* **The input**:
(** * GatherOperation (motion/operations/gather.py)

    A shallow embedding of the gather stage: grouping chunk records by
    document, ordering each group, and rendering every chunk together with
    a window of its neighbours.  Python dictionaries are finite maps with
    string keys, exceptions are an error result, and the chunk records live
    in a store addressed by references so that aliasing between the input
    list, the groups and the output copies is explicit. *)

From Stdlib Require Import Strings.Ascii Strings.String.
From stdpp Require Import gmap strings list fin_maps pretty sorting.

Open Scope string_scope.
Open Scope list_scope.
Open Scope Z_scope.

(** ** The fragment of Python that gather.py relies on *)
Module Py.

(** Scalar values a record field or a configuration leaf can hold.  Text
    is a sequence of one-byte characters, the code points 0 to 255.
    Floats, booleans and containers are left out, so a count such as
    [2.5] or [True] is not among the values the statements range
    over. *)
Inductive pyval :=
  | PNone
  | PInt (z : Z)
  | PStr (s : string).

#[global] Instance pyval_eq_dec : EqDecision pyval.
Proof. solve_decision. Defined.

#[global] Instance pyval_inhabited : Inhabited pyval := populate PNone.

(** Exceptions.  Messages raised by gather.py itself are verbatim; the
    message of an exception raised by the interpreter is indicative.
    [InvalidRef] is not a Python exception: it marks a reference that
    points outside the store, which no Python program can build. *)
Inductive exn :=
  | KeyError (key : pyval)
  | IndexError
  | ValueError (msg : string)
  | TypeError (msg : string)
  | InvalidRef.

#[global] Instance exn_eq_dec : EqDecision exn.
Proof. solve_decision. Defined.

Inductive result (A : Type) :=
  | Ok (a : A)
  | Err (e : exn).
Arguments Ok {A} a.
Arguments Err {A} e.

#[global] Instance result_ret : MRet result := @Ok.
#[global] Instance result_bind : MBind result := λ A B f m,
  match m with
  | Ok a => f a
  | Err e => Err e
  end.
#[global] Instance result_fmap : FMap result := λ A B f m,
  match m with
  | Ok a => Ok (f a)
  | Err e => Err e
  end.

Definition is_Ok {A} (m : result A) : Prop := ∃ a, m = Ok a.

(** [for x in l: acc = body(acc, i, x)] with the index of [enumerate],
    stopping at the first exception. *)
Fixpoint for_enumerate {A St} (body : St → nat → A → result St)
    (i : nat) (l : list A) (st : St) : result St :=
  match l with
  | [] => Ok st
  | x :: l' => st' ← body st i x; for_enumerate body (S i) l' st'
  end.

(** A comprehension [f(x) for x in l], stopping at the first exception. *)
Fixpoint map_result {A B} (f : A → result B) (l : list A) : result (list B) :=
  match l with
  | [] => Ok []
  | x :: l' => y ← f x; ys ← map_result f l'; Ok (y :: ys)
  end.

(** [list(reversed(l))] *)
Abbreviation reversed := reverse.

Definition nl : string := String "010"%char "".

(** ["sep".join(parts)] *)
Fixpoint join (sep : string) (parts : list string) : string :=
  match parts with
  | [] => ""
  | [p] => p
  | p :: ps => p +:+ sep +:+ join sep ps
  end.

Definition type_name (v : pyval) : string :=
  match v with
  | PNone => "NoneType"
  | PInt _ => "int"
  | PStr _ => "str"
  end.

(** The interpreter converts between integers and decimal text up to
    this number of digits, the value of [sys.get_int_max_str_digits()]
    when the program does not change it, and raises [ValueError] beyond
    it. *)
Definition max_str_digits : Z := 4300.

(** The text of a value. *)
Definition text (v : pyval) : string :=
  match v with
  | PNone => "None"
  | PInt z => pretty z
  | PStr s => s
  end.

(** [str(v)], which is also what an f-string field [{v}] inserts: the
    text of the value, unless the value is an integer of more than
    [max_str_digits] digits. *)
Definition str (v : pyval) : result string :=
  match v with
  | PInt z =>
      if bool_decide (Z.of_nat (String.length (pretty (Z.abs z)))
                      ≤ max_str_digits)
      then Ok (pretty z)
      else Err (ValueError "Exceeds the limit (4300 digits) for integer string conversion; use sys.set_int_max_str_digits() to increase the limit")
  | _ => Ok (text v)
  end.

(** [isinstance(v, str)] *)
Definition isinstance_str (v : pyval) : bool :=
  match v with
  | PStr _ => true
  | _ => false
  end.

(** [len(v)] *)
Definition len (v : pyval) : result Z :=
  match v with
  | PStr s => Ok (Z.of_nat (String.length s))
  | _ => Err (TypeError ("object of type '" +:+ type_name v +:+ "' has no len()"))
  end.

(** [d[k]] on a dictionary with string keys: a key of another hashable
    type is simply absent. *)
Definition getitem (d : gmap string pyval) (k : pyval) : result pyval :=
  match k with
  | PStr s =>
      match d !! s with
      | Some v => Ok v
      | None => Err (KeyError k)
      end
  | _ => Err (KeyError k)
  end.

(** [a < b]: defined between two integers and between two strings. *)
Definition lt (a b : pyval) : result bool :=
  match a, b with
  | PInt x, PInt y => Ok (bool_decide (x < y))
  | PStr s, PStr t => Ok (String.ltb s t)
  | _, _ =>
      Err (TypeError ("'<' not supported between instances of '" +:+
                      type_name a +:+ "' and '" +:+ type_name b +:+ "'"))
  end.

(** *** [int(v)] *)

(** The characters [int] drops at both ends of a text: tab, line feed,
    vertical tab, form feed, carriage return and space, and above 127
    the next-line character and the no-break space.  The separators 28
    to 31, which [str.strip] removes, are not among them. *)
Definition is_space (c : ascii) : bool :=
  let n := N_of_ascii c in
  bool_decide ((9 ≤ n ≤ 13)%N ∨ n = 32%N ∨ n = 133%N ∨ n = 160%N).

Fixpoint lstrip (s : string) : string :=
  match s with
  | String c s' => if is_space c then lstrip s' else s
  | "" => ""
  end.

Definition strip (s : string) : string :=
  String.rev (lstrip (String.rev (lstrip s))).

(** Decimal digits, where single underscores may separate digits.
    [acc] is the value read so far and [after_digit] tells whether the
    previous character was a digit. *)
Fixpoint digits (s : string) (acc : Z) (after_digit : bool) : option Z :=
  match s with
  | "" => if after_digit then Some acc else None
  | String c s' =>
      match Ascii.is_nat c with
      | Some d => digits s' (10 * acc + Z.of_nat d) true
      | None =>
          if bool_decide (c = "_"%char) && after_digit
          then match s' with
               | String c' _ =>
                   if is_Some_dec (Ascii.is_nat c') then digits s' acc false else None
               | "" => None
               end
          else None
      end
  end.

Definition int_of_string (s : string) : option Z :=
  match strip s with
  | String "-" s' => Z.opp <$> digits s' 0 false
  | String "+" s' => digits s' 0 false
  | s' => digits s' 0 false
  end.

(** The digits of a text, leading zeros included. *)
Fixpoint count_digits (s : string) : Z :=
  match s with
  | "" => 0
  | String c s' =>
      (if is_Some_dec (Ascii.is_nat c) then 1 else 0) + count_digits s'
  end.

(** A text is checked to be a literal first and against the limit on
    the number of digits next; interpreters before 3.12 check in the
    other order, so that a text failing both gets the other message. *)
Definition int (v : pyval) : result Z :=
  match v with
  | PInt z => Ok z
  | PStr s =>
      match int_of_string s with
      | Some z =>
          if bool_decide (count_digits s ≤ max_str_digits) then Ok z
          else Err (ValueError ("Exceeds the limit (4300 digits) for integer string conversion: value has " +:+
                                pretty (count_digits s) +:+
                                " digits; use sys.set_int_max_str_digits() to increase the limit"))
      | None => Err (ValueError ("invalid literal for int() with base 10: '" +:+ s +:+ "'"))
      end
  | PNone =>
      Err (TypeError "int() argument must be a string, a bytes-like object or a real number, not 'NoneType'")
  end.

* **What you are asked to do**:
Scan the material above. Copy each line that holds the word "then".

* **Completed exercise**:
      then Ok (pretty z)
  | String c s' => if is_space c then lstrip s' else s
  | "" => if after_digit then Some acc else None
          then match s' with
                   if is_Some_dec (Ascii.is_nat c') then digits s' acc false else None
      (if is_Some_dec (Ascii.is_nat c) then 1 else 0) + count_digits s'
          if bool_decide (count_digits s ≤ max_str_digits) then Ok z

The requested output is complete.